Danish archaeologist, historian and politician (1821–1885)

Jens Jacob Asmussen Worsaae (14 March 1821 – 15 August 1885) was a Danish archaeologist, historian and politician, who was the second director of the National Museum of Denmark (1865–1874). He played a key role in the foundation of scientific archaeology. Worsaae was the first to excavate and use stratigraphy to prove C. J. Thomsen's sequence of the Three-age system: Stone, Bronze, Iron. He was also a pioneer in the development of paleobotany through his excavation work in the peat bogs of Jutland. Worsaae served as Kultus Minister of Denmark (the cultural and education minister) for Christen Andreas Fonnesbech from 1874 to 1875.

==Early life and education==
Jens Jacob Asmussen Worsaae was born in Vejle, Denmark in 1821. He was the fifth of eleven children born into a wealthy, educated family. His father was a civil servant (a county treasurer) for the County of Vejle and also a member of the Royal Society of Northern Antiquities.

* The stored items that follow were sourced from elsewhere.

(* ===== verification/PrintfSpec.v ===== *)
(** * Formatted output and input: correctness *)

From stdpp Require Import base numbers list.
From Stdlib Require Strings.String Strings.Ascii.
From S2P Require Import Prelude Dragon4 Printf Scanf.

Module PrintfSpec.
Import Printf Scanf.
Import Strings.String.StringSyntax Strings.Ascii.AsciiSyntax.

(** ** What a function prints

    [emits m a o]: [m] gives the characters [o] to the writer and returns [a],
    whatever the writer is. *)
Definition emits {A} (m : PM A) (a : A) (o : list Z) : Prop := forall p, m p = (puts o ;; mret a) p.

Lemma puts_app xs ys p : puts (xs ++ ys) p = (puts xs ;; puts ys) p.
Proof.
  unfold puts. revert p. induction xs as [|x xs IH]; intros p; [done|]. cbn [mfor app]. mrun.
  unfold mbind, M_bind in *. destruct (put x p) as [[[] p']|]; [apply IH|done].
Qed.
Lemma emits_ret {A} (a : A) : emits (mret a) a [].
Proof. done. Qed.
Lemma emits_put c : emits (put c) tt [c].
Proof.
  intros p. unfold puts. cbn [mfor]. unfold mbind, M_bind. by destruct (put c p) as [[[] p']|].
Qed.
Lemma emits_puts cs : emits (puts cs) tt cs.
Proof. intros p. unfold mbind, M_bind. by destruct (puts cs p) as [[[] p']|]. Qed.
Lemma emits_bind {A B} (m : PM A) (k : A -> PM B) a b o1 o2 :
  emits m a o1 -> emits (k a) b o2 -> emits (m ≫= k) b (o1 ++ o2).
Proof.
  intros Hm Hk p. unfold mbind at 1, M_bind at 1. rewrite Hm.
  unfold mbind, M_bind. rewrite puts_app. unfold mbind, M_bind.
  destruct (puts o1 p) as [[[] p']|]; [|done]. cbn. rewrite Hk. done.
Qed.
Lemma emits_lift {A B} (r : res A) (k : A -> PM B) a b o : r = Ok a -> emits (k a) b o -> emits (mlift r ≫= k) b o.
Proof. intros -> Hk p. exact (Hk p). Qed.
Lemma emits_eq {A} (m : PM A) a o o' : emits m a o -> o = o' -> emits m a o'.
Proof. by intros H <-. Qed.

(** ** The writers *)

(** The state of a buffer [b] of which [n] bytes may be used, after the characters
    [o]. *)
Definition string_state (b : list Z) (n : Z) (o : list Z) : printf_param :=
  mk_param IN_STRING (Z.min (Z.of_nat (length o)) (n - 1)) (Z.of_nat (length o)) n
    (if Z.of_nat (length o) <? n then o ++ drop (length o) b
     else take (Z.to_nat (n - 1)) o ++ [0] ++ drop (Z.to_nat n) b) [] [].

Lemma int_of_ok z : - INT_MAX - 1 <= z <= INT_MAX -> int_of z = Ok z.
Proof. intros H. unfold int_of. by rewrite decide_True. Qed.

(** Storing one character after [o]. *)
Lemma store_next (b o : list Z) c :
  (length o < length b)%nat -> <[length o := c]> (o ++ drop (length o) b) = (o ++ [c]) ++ drop (S (length o)) b.
Proof.
  intros H. rewrite insert_app_r_alt, Nat.sub_diag, <- app_assoc by lia. f_equal.
  destruct (lookup_lt_is_Some_2 b (length o)) as [x Hx]; [done|]. by rewrite (drop_S _ x).
Qed.

Lemma in_string_char b n o c :
  1 <= n <= Z.of_nat (length b) -> n <= INT_MAX -> c <> 0 -> Z.of_nat (length o) < INT_MAX ->
  in_string c (string_state b n o) = Ok (tt, string_state b n (o ++ [c])).
Proof.
  intros Hn Hmax Hc Ho. unfold in_string. mrun. cbn [max string_state cpt str buf].
  rewrite (proj2 (Z.eqb_neq c 0) Hc). cbn [negb]. rewrite int_of_ok by (unfold INT_MAX in *; lia). mrun.
  unfold string_state. rewrite length_app. cbn [length].
  destruct (Z.ltb_spec (Z.of_nat (length o)) (n - 1)) as [H1|H1]; [|destruct (Z.eqb_spec (Z.of_nat (length o)) (n - 1)) as [H2|H2]].
  - rewrite (proj2 (Z.ltb_lt (Z.of_nat (length o)) n)), (proj2 (Z.ltb_lt (Z.of_nat (length o + 1)) n)), !Z.min_l by lia.
    rewrite arr_set_ok by (rewrite length_app, length_drop; lia). mrun. cbn [cpt].
    rewrite int_of_ok by (unfold INT_MAX in *; lia). unfold mmod, set_cpt. cbn [out str cpt max buf console stream].
    rewrite Nat2Z.id, store_next by lia. do 3 f_equal; [lia|lia|]. by rewrite Nat.add_1_r.
  - rewrite (proj2 (Z.ltb_lt (Z.of_nat (length o)) n)), (proj2 (Z.ltb_ge (Z.of_nat (length o + 1)) n)) by lia.
    rewrite Z.min_l, Z.min_r by lia. rewrite arr_set_ok by (rewrite length_app, length_drop; lia). mrun. cbn [cpt].
    rewrite int_of_ok by (unfold INT_MAX in *; lia). unfold mmod, set_cpt. cbn [out str cpt max buf console stream].
    rewrite Nat2Z.id, store_next by lia. rewrite take_app_length' by lia. rewrite <- app_assoc. do 3 f_equal; [lia|lia|].
    do 3 f_equal. lia.
  - rewrite (proj2 (Z.ltb_ge (Z.of_nat (length o)) n)), (proj2 (Z.ltb_ge (Z.of_nat (length o + 1)) n)), !Z.min_r by lia. mrun. cbn [cpt].
    rewrite int_of_ok by (unfold INT_MAX in *; lia). unfold mmod, set_cpt. cbn [out str cpt max buf console stream].
    rewrite take_app_le by lia. do 3 f_equal. lia.
Qed.

Lemma puts_string b n o cs :
  1 <= n <= Z.of_nat (length b) -> n <= INT_MAX -> Forall (λ c, c <> 0) cs -> Z.of_nat (length (o ++ cs)) <= INT_MAX ->
  puts cs (string_state b n o) = Ok (tt, string_state b n (o ++ cs)).
Proof.
  intros Hn Hmax Hcs. revert o. induction Hcs as [|c cs Hc _ IH]; intros o Ho; [by rewrite app_nil_r|].
  unfold puts. cbn [mfor]. rewrite length_app in Ho. cbn [length] in Ho.
  assert (put c (string_state b n o) = Ok (tt, string_state b n (o ++ [c]))) as E.
  { unfold put. mrun. cbn [out string_state]. apply in_string_char; [done|done|done|lia]. }
  mstep E. replace (o ++ c :: cs) with ((o ++ [c]) ++ cs) by (by rewrite <- app_assoc). apply IH.
  rewrite !length_app. cbn. lia.
Qed.

(** The final zero. *)
Lemma put_end b n o :
  1 <= n <= Z.of_nat (length b) -> n <= INT_MAX ->
  exists p, put 0 (string_state b n o) = Ok (tt, p) /\ cpt p = Z.of_nat (length o) /\
    buf p = take (Z.to_nat (n - 1)) o ++ [0] ++ drop (S (length (take (Z.to_nat (n - 1)) o))) b.
Proof.
  intros Hn Hmax. unfold put. mrun. cbn [out string_state]. unfold in_string. mrun. cbn [max string_state cpt str buf].
  rewrite int_of_ok by (unfold INT_MAX in *; lia). mrun. unfold string_state. change (negb (0 =? 0)) with false. cbn iota.
  destruct (Z.ltb_spec (Z.of_nat (length o)) (n - 1)) as [H1|H1]; [|destruct (Z.eqb_spec (Z.of_nat (length o)) (n - 1)) as [H2|H2]].
  1,2: rewrite (proj2 (Z.ltb_lt (Z.of_nat (length o)) n)), Z.min_l by lia;
    rewrite arr_set_ok by (rewrite length_app, length_drop; lia); mrun; eexists; (split_and!; [reflexivity|done|]);
    cbn [buf]; rewrite Nat2Z.id, store_next, take_ge, <- app_assoc by lia; done.
  rewrite (proj2 (Z.ltb_ge (Z.of_nat (length o)) n)) by lia. mrun. eexists. split_and!; [reflexivity|done|].
  cbn [buf]. rewrite length_take. do 3 f_equal. lia.
Qed.

(** ** Strings and integers *)

(** [s] on [w] columns. *)
Definition pad (w : Z) (zero : bool) (s : list Z) : list Z :=
  replicate (Z.to_nat (w - Z.of_nat (length s))) (if zero then ch "0" else ch " ") ++ s.

Lemma width_left (s : list Z) w :
  0 <= w -> foldl (λ w _, if w >? 0 then w - 1 else w) w s = Z.max 0 (w - Z.of_nat (length s)).
Proof.
  revert w. induction s as [|c s IH]; intros w Hw; cbn [foldl length]; [lia|].
  destruct (Z.gtb_spec w 0); rewrite IH by lia; lia.
Qed.

Lemma emits_prints s w zero : 0 <= w -> emits (prints s w zero) tt (pad w zero s).
Proof.
  intros Hw. unfold prints. rewrite width_left by done. cbn zeta. unfold pad.
  replace (Z.to_nat (Z.max 0 (w - Z.of_nat (length s)))) with (Z.to_nat (w - Z.of_nat (length s))) by lia.
  apply (emits_bind _ _ tt); apply emits_puts.
Qed.

(** The digits of [i] in base [b], the most significant first; none for 0. *)
Definition digit (d : Z) : Z := default 0 (digits !! Z.to_nat d).
Fixpoint radix_loop (n : nat) (b i : Z) : list Z :=
  match n with
  | O => []
  | S n => if i =? 0 then [] else radix_loop n b (i / b) ++ [digit (i mod b)]
  end.
Definition radix (b i : Z) : list Z := radix_loop 32 b i.

Lemma digit_ok d : 0 <= d < 16 -> arr_get digits d = Ok (digit d).
Proof.
  intros Hd. apply arr_get_ok; [lia|]. unfold digit.
  destruct (lookup_lt_is_Some_2 digits (Z.to_nat d)) as [x Hx]; [cbn; lia|]. by rewrite Hx.
Qed.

Worsaae's archaeological interests began in 1832 when his father gave him two stone axes, one which had been found on his land and the other having been found in the dredging of Vejle harbour. Worsaae was inspired; he began to search in on the east coast of Jutland before expanding his search area to include central and southern Jutland as well.

In 1835 whilst at school in Randers, Worsaae was invited to participate in an excavation of a grave at Bygholm, outside Horsens. Worsaae was also included in excavations near Jellinge the following year.

In 1838 he started studies at the University of Copenhagen, graduating in 1841. He was elected as a member to the American Philosophical Society in 1869.

(Needs expansion and content of standard biographies)

==Career and contributions==
While in Copenhagen for college, Worsaae began to work as a volunteer with Christian Jürgensen Thomsen, the first director of the National Museum of Denmark. He learned Thomsen's methods of dating artifacts and controlled archaeological excavation.

Not wanting to continue working without pay, he found a patron in King Christian VIII. At the king's request, Worsaae wrote an overview of the antiquarian field: The Primeval Antiquities of Denmark (Danmarks Oldtid oplyst ved Oldsager og Gravhøie), which explicated archaeology and the three-age system, was first published in 1843 in Denmark, and became widely popular. More than Thomsen, Worsaae reacted against the then-prevalent view of prehistory in Denmark. The historian Suhm identified the proto-historic period as the "legendary age". He thought it could be studied from the Old Norse myths and legends. Suhm interpreted Norse gods and mythical figures as the kings and leaders of prehistoric peoples. Worsaae rejected this view of prehistory as euhemerism. He thought that prehistory was a period best studied not by historians, but by archeologists, who dealt with material goods. He believed that the knowledge that can be obtained about prehistory will necessarily be qualitatively different from the knowledge of historic periods, based on written texts.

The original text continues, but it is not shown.